*** PROVIDED MATERIAL Section Begins ***
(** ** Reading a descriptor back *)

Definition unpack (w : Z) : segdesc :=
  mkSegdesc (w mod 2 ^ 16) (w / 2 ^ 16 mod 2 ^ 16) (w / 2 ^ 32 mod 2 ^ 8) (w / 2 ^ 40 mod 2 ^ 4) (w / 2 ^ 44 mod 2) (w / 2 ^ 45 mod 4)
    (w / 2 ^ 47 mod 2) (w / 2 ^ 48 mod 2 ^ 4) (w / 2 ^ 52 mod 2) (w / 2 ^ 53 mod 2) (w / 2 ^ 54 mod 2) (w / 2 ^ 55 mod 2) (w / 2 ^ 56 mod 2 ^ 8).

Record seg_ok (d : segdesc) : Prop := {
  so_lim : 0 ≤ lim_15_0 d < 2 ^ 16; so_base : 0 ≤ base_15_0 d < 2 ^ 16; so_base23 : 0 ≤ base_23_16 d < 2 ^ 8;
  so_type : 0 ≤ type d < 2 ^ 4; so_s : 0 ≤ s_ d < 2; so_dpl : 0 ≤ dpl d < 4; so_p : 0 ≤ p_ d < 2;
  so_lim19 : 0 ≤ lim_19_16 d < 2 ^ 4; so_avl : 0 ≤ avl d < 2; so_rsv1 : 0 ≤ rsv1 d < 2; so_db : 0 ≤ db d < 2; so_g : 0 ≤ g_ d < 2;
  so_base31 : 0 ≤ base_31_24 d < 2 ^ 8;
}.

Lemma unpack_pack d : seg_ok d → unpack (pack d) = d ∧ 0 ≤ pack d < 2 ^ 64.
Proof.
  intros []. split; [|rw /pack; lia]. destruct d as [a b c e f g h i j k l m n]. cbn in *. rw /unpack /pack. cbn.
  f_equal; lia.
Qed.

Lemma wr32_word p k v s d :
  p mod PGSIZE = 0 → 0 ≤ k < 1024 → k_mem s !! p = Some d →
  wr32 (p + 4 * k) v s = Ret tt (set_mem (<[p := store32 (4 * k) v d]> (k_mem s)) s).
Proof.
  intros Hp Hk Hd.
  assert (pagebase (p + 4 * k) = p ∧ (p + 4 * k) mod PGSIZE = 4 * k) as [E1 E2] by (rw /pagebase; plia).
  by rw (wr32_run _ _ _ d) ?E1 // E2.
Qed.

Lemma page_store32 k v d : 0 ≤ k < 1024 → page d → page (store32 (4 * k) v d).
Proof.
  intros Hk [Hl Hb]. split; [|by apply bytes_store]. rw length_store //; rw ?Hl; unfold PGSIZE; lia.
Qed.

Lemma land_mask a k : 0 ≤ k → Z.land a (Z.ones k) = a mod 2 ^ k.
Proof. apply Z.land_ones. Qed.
*** PROVIDED MATERIAL Section Ends ***
:: TRY IT ::
Among the lines of the material above, tally those containing "intros" and respond with the total only.

:: OUTPUT OF THE TASK ::
3